━━ THE DATA ━━

(** The process is killed, its pumps end, and [Wait] returns. *)
Lemma tokenRunner_closes_once_witness : exists t, steps Runner.step (Runner.start 5) t /\
  Runner.r_stale t = false /\ (Runner.r_closed t <= 1)%nat.
Proof.
  assert (steps Runner.step (Runner.start 5) (Runner.MkRunner 5 5 true 1 1 0 false (Runner.WObject 5))) as H.
  { eapply steps_step; [by apply Runner.step_wait|]. eapply steps_step; [apply Runner.step_kill|].
    eapply steps_step; [by apply Runner.step_pump | constructor]. }
  eexists. split; [exact H|].
  destruct (Runner.tokenRunner_closes_once 5 _ ltac:(lia) H) as (H1 & H2 & _). exact (conj H1 H2).
Defined.
(* ===== verification/MobileLog.v ===== *)
(** * The log pump and the iterators of the mobile bindings

    src/mobile/log.go: lines are queued by whoever logs and delivered to the sink of the
    application by one goroutine. [LogPump] has the operations, each critical section one
    function on the pump, and the steps of the goroutines between them. src/mobile/iterator.go:
    [Iterator]. *)

From stdpp Require Import list_tactics.
From S2P Require Import Prelude GoStr.

#[local] Open Scope string_scope.
#[local] Open Scope list_scope.

Module LogPump.

Definition defaultLogQueueLines : Z := 1024.

Record logEntry := LogEntry { level : Z; message : string }.

#[export] Instance logEntry_eq_dec : EqDecision logEntry.
Proof. solve_decision. Defined.

(** The sink is named by a number. [notify] is the channel of capacity one: whether it
    holds its token. *)
Record logPump := LogPump {
  sink : option nat;
  limit : Z;
  pending : list logEntry;
  notify : bool;
  once : bool;
}.

Definition pump : logPump := LogPump None 0 [] false false.

Definition setLimit (n : Z) (p : logPump) : logPump :=
  LogPump (sink p) n (pending p) (notify p) (once p).

(** The critical section of [setSink]; the rest is [setSink_start] and [wake]. *)
Definition setSink (s : option nat) (p : logPump) : logPump :=
  LogPump s (limit p) (pending p) (notify p) (once p).

Definition effectiveLimit (p : logPump) : nat :=
  Z.to_nat (if (limit p <=? 0)%Z then defaultLogQueueLines else limit p).

(** The queue after one more line. *)
Definition enqueue (n : nat) (q : list logEntry) (e : logEntry) : list logEntry :=
  (if (n <=? length q)%nat then drop 1 q else q) ++ [e].

(** The critical section of [push], and whether [wake] follows it. *)
Definition push (e : logEntry) (p : logPump) : logPump * bool :=
  match sink p with
  | None => (p, false)
  | Some _ =>
      (LogPump (sink p) (limit p) (enqueue (effectiveLimit p) (pending p) e) (notify p) (once p), true)
  end.

Definition wake (p : logPump) : logPump :=
  LogPump (sink p) (limit p) (pending p) true (once p).

(** What the delivering goroutine takes under the lock. *)
Definition take_batch (p : logPump) : option nat * list logEntry * logPump :=
  (sink p, pending p, LogPump (sink p) (limit p) [] (notify p) (once p)).

Definition crlf : string := String "013" (String "010" "").

(** [stdLogWriter.Write]: what it pushes, and the count it returns. The number of
    sing-box's info level is a parameter. *)
Definition stdLogWriter_Write (LevelInfo : Z) (b : string) : option logEntry * nat :=
  let m := trim_right b crlf in
  (if bool_decide (m = "") then None else Some (LogEntry (int32 LevelInfo) m), String.length b).

Definition WriteMessage (lvl : Z) (m : string) : logEntry := LogEntry (int32 lvl) m.

(** ** The goroutines *)

(** Where the delivering goroutine is. *)
Inductive runner :=
| RNone
| RWait
| RTop
| RDeliver (s : nat) (batch : list logEntry).

#[export] Instance runner_eq_dec : EqDecision runner.
Proof. solve_decision. Defined.

(** [w_waking]: callers between their critical section and [wake]; [w_starting]: callers
    of [setSink] before [once.Do]. The rest is history: the lines that were accepted,
    given to a sink, pushed out of a full queue, and taken while there was no sink. *)
Record world := World {
  w_pump : logPump;
  w_runner : runner;
  w_waking : nat;
  w_starting : nat;
  w_accepted : list logEntry;
  w_delivered : list (nat * logEntry);
  w_dropped : list logEntry;
  w_discarded : list logEntry;
}.

Definition initial : world := World pump RNone 0 0 [] [] [] [].

Definition evicted (n : nat) (q : list logEntry) : list logEntry :=
  if (n <=? length q)%nat then take 1 q else [].

Definition do_push (e : logEntry) (w : world) : world :=
  let p := w_pump w in
  let '(p', woken) := push e p in
  if woken then
    World p' (w_runner w) (S (w_waking w)) (w_starting w) (w_accepted w ++ [e]) (w_delivered w)
      (w_dropped w ++ evicted (effectiveLimit p) (pending p)) (w_discarded w)
  else w.

Definition do_setSink (s : option nat) (w : world) : world :=
  World (setSink s (w_pump w)) (w_runner w) (w_waking w)
    (match s with Some _ => S (w_starting w) | None => w_starting w end)
    (w_accepted w) (w_delivered w) (w_dropped w) (w_discarded w).

Definition do_setLimit (n : Z) (w : world) : world :=
  World (setLimit n (w_pump w)) (w_runner w) (w_waking w) (w_starting w)
    (w_accepted w) (w_delivered w) (w_dropped w) (w_discarded w).

(** [once.Do(func() { go p.run() })]. *)
Definition setSink_start (w : world) : world :=
  let p := w_pump w in
  World (LogPump (sink p) (limit p) (pending p) (notify p) true)
    (if once p then w_runner w else RWait) (S (w_waking w)) (pred (w_starting w))
    (w_accepted w) (w_delivered w) (w_dropped w) (w_discarded w).

Definition do_wake (w : world) : world :=
  World (wake (w_pump w)) (w_runner w) (pred (w_waking w)) (w_starting w)
    (w_accepted w) (w_delivered w) (w_dropped w) (w_discarded w).

(** One step of [run]; [None] where it blocks. *)
Definition run_step (w : world) : option world :=
  let p := w_pump w in
  match w_runner w with
  | RNone => None
  | RWait =>
      if notify p then
        Some (World (LogPump (sink p) (limit p) (pending p) false (once p)) RTop (w_waking w)
                (w_starting w) (w_accepted w) (w_delivered w) (w_dropped w) (w_discarded w))
      else None
  | RTop =>
      let '(s, batch, p') := take_batch p in
      match s, batch with
      | Some s, _ :: _ =>
          Some (World p' (RDeliver s batch) (w_waking w) (w_starting w) (w_accepted w)
                  (w_delivered w) (w_dropped w) (w_discarded w))
      | _, _ =>
          Some (World p' RWait (w_waking w) (w_starting w) (w_accepted w)
                  (w_delivered w) (w_dropped w) (w_discarded w ++ batch))
      end
  | RDeliver s (e :: batch) =>
      Some (World p (RDeliver s batch) (w_waking w) (w_starting w) (w_accepted w)
              (w_delivered w ++ [(s, e)]) (w_dropped w) (w_discarded w))
  | RDeliver s [] =>
      Some (World p RTop (w_waking w) (w_starting w) (w_accepted w)
              (w_delivered w) (w_dropped w) (w_discarded w))
  end.

(** The steps of the callers under way and of the delivering goroutine. *)
Inductive internal : world -> world -> Prop :=
| internal_start w : (0 < w_starting w)%nat -> internal w (setSink_start w)
| internal_wake w : (0 < w_waking w)%nat -> internal w (do_wake w)
| internal_run w w' : run_step w = Some w' -> internal w w'.

Inductive log_step : world -> world -> Prop :=
| log_push w e : log_step w (do_push e w)
| log_setSink w s : log_step w (do_setSink s w)
| log_setLimit w n : log_step w (do_setLimit n w)
| log_internal w w' : internal w w' -> log_step w w'.
(* ===== verification/MobileCore.v ===== *)
(** * Instances of the mobile bindings: src/mobile/instance.go, xray.go and test.go

    The objects the bindings open (contexts, histories, boxes, Xray instances and gates)
    are numbered in one pool, so that one nobody will close stays visible as a live one.
    [Instance]s are shared by pointer: they live in a table. A call that fails part way
    runs the clean-ups of its error path. *)

From stdpp Require Import list_tactics.
From S2P Require Import Prelude GoStr.
From S2P Require Lifecycle.

#[local] Open Scope string_scope.
#[local] Open Scope list_scope.

(** ** State *)

Record protectorState := ProtectorState {
  ps_id : nat;            (* which allocation: pointers are compared by identity *)
  platform : nat;
  enabled : bool;
}.

#[export] Instance protectorState_eq_dec : EqDecision protectorState.
Proof. solve_decision. Defined.

Record xrayStack := XrayStack {
  instance : option nat;
  gate : option nat;
  fullGates : list nat;
  fullInstances : list nat;
}.

Record Instance := MkInstance {
  i_platform : nat;
  i_box : nat;
  i_cancel : nat;
  i_xray : xrayStack;
  i_history : nat;
  i_started : bool;
  i_closed : bool;
}.

(** What a running instance can be told to do to its network. *)
Inductive netop := DevicePause | DeviceWake | OpUpdateWIFIState | OpResetNetwork.

Record mob := Mob {
  m_objects : pool;
  m_protector : option protectorState;
  m_controller : bool;                       (* [RegisterDialerController] has been called *)
  m_holders : gmap nat (option nat);         (* the box context in each holder *)
  m_dns : gmap nat (nat * string);           (* [SetOutboundDNS]: holder and strategy *)
  m_instances : gmap nat Instance;
  m_ops : list (nat * netop);
}.

Definition set_objects (p : pool) (m : mob) : mob :=
  Mob p (m_protector m) (m_controller m) (m_holders m) (m_dns m) (m_instances m) (m_ops m).
Definition set_protector (s : option protectorState) (c : bool) (m : mob) : mob :=
  Mob (m_objects m) s c (m_holders m) (m_dns m) (m_instances m) (m_ops m).
Definition set_holders (h : gmap nat (option nat)) (m : mob) : mob :=
  Mob (m_objects m) (m_protector m) (m_controller m) h (m_dns m) (m_instances m) (m_ops m).
Definition set_mdns (d : gmap nat (nat * string)) (m : mob) : mob :=
  Mob (m_objects m) (m_protector m) (m_controller m) (m_holders m) d (m_instances m) (m_ops m).
Definition set_instances (i : gmap nat Instance) (m : mob) : mob :=
  Mob (m_objects m) (m_protector m) (m_controller m) (m_holders m) (m_dns m) i (m_ops m).
Definition add_op (b : nat) (o : netop) (m : mob) : mob :=
  Mob (m_objects m) (m_protector m) (m_controller m) (m_holders m) (m_dns m) (m_instances m)
    (m_ops m ++ [(b, o)]).

(** Opening one object, and closing some. *)
Definition open_object : prog mob nat := fun m =>
  (Returns (p_next (m_objects m)), set_objects (alloc (m_objects m)) m).
Definition close_objects (l : list nat) (m : mob) : mob :=
  set_objects (release_all l (m_objects m)) m.

(** ** The context holder and the protector *)

Definition new_holder : prog mob nat := fun m =>
  let h := fresh (dom (m_holders m)) in (Returns h, set_holders (<[h := None]> (m_holders m)) m).
Definition publish (h ctx : nat) (m : mob) : mob := set_holders (<[h := Some ctx]> (m_holders m)) m.
Definition holder_get (h : nat) (m : mob) : option nat := mjoin (m_holders m !! h).

Section Protector.
  (** [UsePlatformAutoDetectInterfaceControl] and [AutoDetectInterfaceControl] of a platform. *)
  Context (UseAutoDetect : nat -> bool) (AutoDetectInterfaceControl : nat -> Z -> option string).

(** Each call stores a new allocation. *)
Definition next_protector (m : mob) : nat :=
  match m_protector m with Some s => S (ps_id s) | None => 0 end.

Definition installProtector (p : option nat) (m : mob) : mob :=
  match p with
  | None => m
  | Some p => set_protector (Some (ProtectorState (next_protector m) p (UseAutoDetect p))) true m
  end.

(** [releaseProtector] is a load and a compare-and-swap. *)
Definition release_load (p : nat) (m : mob) : option protectorState :=
  match m_protector m with
  | Some s => if decide (platform s = p) then Some s else None
  | None => None
  end.

Definition release_swap (old : option protectorState) (m : mob) : mob :=
  match old with
  | None => m
  | Some s => if decide (m_protector m = Some s) then set_protector None (m_controller m) m else m
  end.

Definition releaseProtector (p : nat) (m : mob) : mob := release_swap (release_load p m) m.

(** [protectDial] on a connection whose [Control] fails or hands over its descriptor. *)
Definition protectDial (conn : result Z) (m : mob) : option string :=
  match m_protector m with
  | None => None
  | Some s =>
      if enabled s then
        match conn with
        | Err e => Some e
        | Ok fd => AutoDetectInterfaceControl (platform s) (int32 fd)
        end
      else None
  end.

Lemma install_between_kept p q m :
  m_protector (release_swap (release_load p m) (installProtector (Some q) m)) =
  m_protector (installProtector (Some q) m).
Proof.
  unfold release_swap, release_load. destruct (m_protector m) as [s|] eqn:E; [|done].
  destruct (decide (platform s = p)); [|done]. case_decide as H; [|done].
  exfalso. cbn in H. unfold next_protector in H. rewrite E in H. injection H as H.
  apply (f_equal ps_id) in H. cbn in H. lia.
Qed.
Lemma test_leaves_no_trace_witness :
  (pool_ok (m_objects nothing_yet) /\
   fst (StartURLTest all_ok all_ok (fun _ => true) all_ok all_ok no_error (fun _ _ => false) (fun _ => "a")
     a_batch (fun _ => []) (fun _ => []) None None (Some a_request) true nothing_yet) =
   Returns [URLResult (OnResult "a" 5 ""); URLResult (OnResult "b" 5 ""); OnDone]) /\
  frame nothing_yet (snd (StartURLTest all_ok all_ok (fun _ => true) all_ok all_ok no_error (fun _ _ => false)
    (fun _ => "a") a_batch (fun _ => []) (fun _ => []) None None (Some a_request) true nothing_yet)).
Proof.
  assert (pool_ok (m_objects nothing_yet)) as Hp by (intros x Hx; by apply not_elem_of_empty in Hx).
  split; [split; [exact Hp | vm_compute; reflexivity]|].
  pose proof (test_leaves_no_trace all_ok all_ok (fun _ => true) all_ok all_ok no_error (fun _ _ => false) (fun _ => "a")
    a_batch (fun _ => []) (fun _ => []) (fun _ _ => []) (fun _ _ => []) None None (Some a_request) true nothing_yet Hp) as H.
  apply Forall_cons in H as [H _].
  destruct (StartURLTest _ _ _ _ _ _ _ _ _ _ _ _ _ _ _ _) as [[es|e|e] m'] eqn:E; [apply H | apply H |].
  exfalso. vm_compute in E. discriminate.
Defined.

(** ** Checking a configuration *)

Section Check.
  (** [box.New] of a configuration: a box, an error, or a panic. *)
  Context (decode : string -> result unit) (box_New : string -> outcome unit).

(** The box is built and closed again; the deferred cancel runs on every way out. *)
Definition check_box (coreConfig : string) (ctx : nat) : prog mob unit := fun m =>
  match box_New coreConfig with
  | Returns _ =>
      let b := p_next (m_objects m) in
      (Returns tt, close_objects [b; ctx] (set_objects (alloc (m_objects m)) m))
  | Fails e => (Fails e, close_objects [ctx] m)
  | Panics e => (Panics e, close_objects [ctx] m)
  end.

(** [CheckConfig]: a panic becomes an error. *)
Definition CheckConfig (coreConfig : string) : prog mob unit := fun m =>
  match (_ ← parseConfig decode coreConfig; ctx ← open_object; check_box coreConfig ctx) m with
  | (Panics e, m) => (Fails ("check config panic: " ++ e)%string, m)
  | r => r
  end.

Lemma CheckConfig_spec c m :
  pool_ok (m_objects m) ->
  let '(r, m') := CheckConfig c m in
  frame m m' /\
  r = match decode c with
      | Err e => Fails ("decode config: " ++ e)%string
      | Ok _ => match box_New c with
                | Returns _ => Returns tt
                | Fails e => Fails e
                | Panics e => Fails ("check config panic: " ++ e)%string
                end
      end.
Proof.
  intros Hp. unfold CheckConfig, check_box, parseConfig, mbind, prog_bind, cause, lift_result.
  destruct (decode c) as [[]|e]; [|done]. unfold open_object.
  set (m1 := set_objects (alloc (m_objects m)) m).
  pose proof (opened_object m Hp) as Ho1. fold m1 in Ho1.
  assert (forall m', opened ∅ m m' -> frame m m') as Hf by (intros m' H; by eapply frame_opened).
  destruct (box_New c) as [[]|e|e]; cbn beta iota.
  - split; [|done]. apply Hf. eapply opened_close.
    + eapply opened_trans; [exact Ho1|]. apply opened_object. eauto with nunya.
    + intros x. clear. set_solver.
  - split; [|done]. apply Hf. eapply opened_close; [exact Ho1|]. clear. set_solver.
  - split; [|done]. apply Hf. eapply opened_close; [exact Ho1|]. clear. set_solver.
Qed.
End Check.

━━━

[ASSIGNED TASK] Wherever a line of the data holds "RNone", copy that line.

[RESPONSE AREA]
| RNone
Definition initial : world := World pump RNone 0 0 [] [] [] [].
  | RNone => None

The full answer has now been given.